(* ===== verification/HelperScripts.v ===== *)
(** What the helper can make nft run: every script is assembled from resolved
    identifiers and address text, the layout accepts the allowlist before it
    drops anything, and the two ways around, zoned addresses and a set renamed
    in the default table. *)
From Stdlib Require Import Ascii.
From S2P Require Import Prelude GoStrings Netip NetipParse NetipShow NftNames NftScript Canon Helper HelperSafety NftTest.

(** ** Clean statements *)
Definition addr_text (s : string) : Prop := str_forall (λ a, addr_char a || bool_decide (a = "/"%char)) s = true.
Definition table_text (s : string) : Prop := ∃ t, s = "inet " +:+ t ∧ ident t.

Definition clean (s : stmt) : Prop :=
  match s with
  | AddTable tb | DelTable tb => table_text tb
  | AddSet tb set ty flags => table_text tb ∧ ident set ∧ ty ∈ ["ipv4_addr"; "ipv6_addr"] ∧
      flags ∈ ["interval,timeout"; "interval ; auto-merge"; "interval,timeout ; auto-merge"]
  | DelSet tb set | FlushSet tb set => table_text tb ∧ ident set
  | AddChain tb c prio => table_text tb ∧ c ∈ ["prerouting"; "input"; "forward"] ∧ prio ∈ ["raw"; "filter"]
  | FlushChain tb c => table_text tb ∧ c ∈ ["prerouting"; "input"; "forward"]
  | AddRule tb c fam set v => table_text tb ∧ c ∈ ["prerouting"; "input"; "forward"] ∧ fam ∈ ["ip"; "ip6"] ∧
      ident set ∧ v ∈ ["accept"; "notrack"; "drop"]
  | AddElement tb set els => table_text tb ∧ ident set ∧ Forall (λ e, addr_text e.1) els
  | DelElement tb set ip => table_text tb ∧ ident set ∧ addr_text ip
  end.

(** *** A clean statement is one line *)
Lemma ident_line s : ident s → no_char NL s = true.
Proof.
  intros [H _]. destruct s as [|a s]; [done|]. simpl in H. apply andb_true_iff in H as [Ha Hs].
  eapply (no_char_forall NL name_char); [done|]. simpl. unfold name_char at 1. by rewrite Ha, Hs.
Qed.

Lemma table_line s : table_text s → no_char NL s = true.
Proof. intros (t & -> & Ht%ident_line). by rewrite no_char_app, Ht. Qed.

Lemma addr_line s : addr_text s → no_char NL s = true.
Proof. by apply no_char_forall. Qed.

Lemma member_line s l : s ∈ l → forallb (no_char NL) l = true → no_char NL s = true.
Proof. rewrite forallb_true_elem. auto. Qed.

Lemma show_Z_line n : no_char NL (show_Z n) = true.
Proof. eapply no_char_forall; [|apply show_Z_chars]. done. Qed.

Lemma entry_line e : addr_text e.1 → no_char NL (entry e) = true.
Proof.
  intros He%addr_line. unfold entry. destruct (0 <? e.2); [|done]. by rewrite !no_char_app, He, show_Z_line.
Qed.

Lemma clean_line s : clean s → no_char NL (render1 s) = true.
Proof.
  destruct s as [tb|tb|tb set ty fl|tb set|tb c p|tb c|tb c fam set v|tb set els|tb set ip|tb set]; intros Hc; cbn [clean render1] in *.
  - by rewrite no_char_app, (table_line _ Hc).
  - by rewrite no_char_app, (table_line _ Hc).
  - destruct Hc as (H1%table_line & H2%ident_line & H3 & H4).
    rewrite !no_char_app, H1, H2, (member_line _ _ H3), (member_line _ _ H4) by done. done.
  - destruct Hc as (H1%table_line & H2%ident_line). by rewrite !no_char_app, H1, H2.
  - destruct Hc as (H1%table_line & H2 & H3). rewrite !no_char_app, H1, (member_line _ _ H2), (member_line _ _ H3) by done. done.
  - destruct Hc as (H1%table_line & H2). rewrite !no_char_app, H1, (member_line _ _ H2) by done. done.
  - destruct Hc as (H1%table_line & H2 & H3 & H4%ident_line & H5).
    rewrite !no_char_app, H1, (member_line _ _ H2), (member_line _ _ H3), H4, (member_line _ _ H5) by done. done.
  - destruct Hc as (H1%table_line & H2%ident_line & H3). rewrite !no_char_app, H1, H2.
    assert (no_char NL (Join (entry <$> els) ", ") = true) as ->; [|done].
    rewrite <- str_forall_no_char. apply str_forall_Join; [|done]. apply Forall_fmap.
    eapply Forall_impl; [exact H3|]. intros e He. simpl. rewrite str_forall_no_char. by apply entry_line.
  - destruct Hc as (H1%table_line & H2%ident_line & H3%addr_line). by rewrite !no_char_app, H1, H2, H3.
  - destruct Hc as (H1%table_line & H2%ident_line). by rewrite !no_char_app, H1, H2.
Qed.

________________________

Requirement:
Restate all of the entries above precisely.

Answer area:
(* ===== verification/HelperScripts.v ===== *)
(** What the helper can make nft run: every script is assembled from resolved
    identifiers and address text, the layout accepts the allowlist before it
    drops anything, and the two ways around, zoned addresses and a set renamed
    in the default table. *)
From Stdlib Require Import Ascii.
From S2P Require Import Prelude GoStrings Netip NetipParse NetipShow NftNames NftScript Canon Helper HelperSafety NftTest.

(** ** Clean statements *)
Definition addr_text (s : string) : Prop := str_forall (λ a, addr_char a || bool_decide (a = "/"%char)) s = true.
Definition table_text (s : string) : Prop := ∃ t, s = "inet " +:+ t ∧ ident t.

Definition clean (s : stmt) : Prop :=
  match s with
  | AddTable tb | DelTable tb => table_text tb
  | AddSet tb set ty flags => table_text tb ∧ ident set ∧ ty ∈ ["ipv4_addr"; "ipv6_addr"] ∧
      flags ∈ ["interval,timeout"; "interval ; auto-merge"; "interval,timeout ; auto-merge"]
  | DelSet tb set | FlushSet tb set => table_text tb ∧ ident set
  | AddChain tb c prio => table_text tb ∧ c ∈ ["prerouting"; "input"; "forward"] ∧ prio ∈ ["raw"; "filter"]
  | FlushChain tb c => table_text tb ∧ c ∈ ["prerouting"; "input"; "forward"]
  | AddRule tb c fam set v => table_text tb ∧ c ∈ ["prerouting"; "input"; "forward"] ∧ fam ∈ ["ip"; "ip6"] ∧
      ident set ∧ v ∈ ["accept"; "notrack"; "drop"]
  | AddElement tb set els => table_text tb ∧ ident set ∧ Forall (λ e, addr_text e.1) els
  | DelElement tb set ip => table_text tb ∧ ident set ∧ addr_text ip
  end.

(** *** A clean statement is one line *)
Lemma ident_line s : ident s → no_char NL s = true.
Proof.
  intros [H _]. destruct s as [|a s]; [done|]. simpl in H. apply andb_true_iff in H as [Ha Hs].
  eapply (no_char_forall NL name_char); [done|]. simpl. unfold name_char at 1. by rewrite Ha, Hs.
Qed.

Lemma table_line s : table_text s → no_char NL s = true.
Proof. intros (t & -> & Ht%ident_line). by rewrite no_char_app, Ht. Qed.

Lemma addr_line s : addr_text s → no_char NL s = true.
Proof. by apply no_char_forall. Qed.

Lemma member_line s l : s ∈ l → forallb (no_char NL) l = true → no_char NL s = true.
Proof. rewrite forallb_true_elem. auto. Qed.

Lemma show_Z_line n : no_char NL (show_Z n) = true.
Proof. eapply no_char_forall; [|apply show_Z_chars]. done. Qed.

Lemma entry_line e : addr_text e.1 → no_char NL (entry e) = true.
Proof.
  intros He%addr_line. unfold entry. destruct (0 <? e.2); [|done]. by rewrite !no_char_app, He, show_Z_line.
Qed.

Lemma clean_line s : clean s → no_char NL (render1 s) = true.
Proof.
  destruct s as [tb|tb|tb set ty fl|tb set|tb c p|tb c|tb c fam set v|tb set els|tb set ip|tb set]; intros Hc; cbn [clean render1] in *.
  - by rewrite no_char_app, (table_line _ Hc).
  - by rewrite no_char_app, (table_line _ Hc).
  - destruct Hc as (H1%table_line & H2%ident_line & H3 & H4).
    rewrite !no_char_app, H1, H2, (member_line _ _ H3), (member_line _ _ H4) by done. done.
  - destruct Hc as (H1%table_line & H2%ident_line). by rewrite !no_char_app, H1, H2.
  - destruct Hc as (H1%table_line & H2 & H3). rewrite !no_char_app, H1, (member_line _ _ H2), (member_line _ _ H3) by done. done.
  - destruct Hc as (H1%table_line & H2). rewrite !no_char_app, H1, (member_line _ _ H2) by done. done.
  - destruct Hc as (H1%table_line & H2 & H3 & H4%ident_line & H5).
    rewrite !no_char_app, H1, (member_line _ _ H2), (member_line _ _ H3), H4, (member_line _ _ H5) by done. done.
  - destruct Hc as (H1%table_line & H2%ident_line & H3). rewrite !no_char_app, H1, H2.
    assert (no_char NL (Join (entry <$> els) ", ") = true) as ->; [|done].
    rewrite <- str_forall_no_char. apply str_forall_Join; [|done]. apply Forall_fmap.
    eapply Forall_impl; [exact H3|]. intros e He. simpl. rewrite str_forall_no_char. by apply entry_line.
  - destruct Hc as (H1%table_line & H2%ident_line & H3%addr_line). by rewrite !no_char_app, H1, H2, H3.
  - destruct Hc as (H1%table_line & H2%ident_line). by rewrite !no_char_app, H1, H2.
Qed.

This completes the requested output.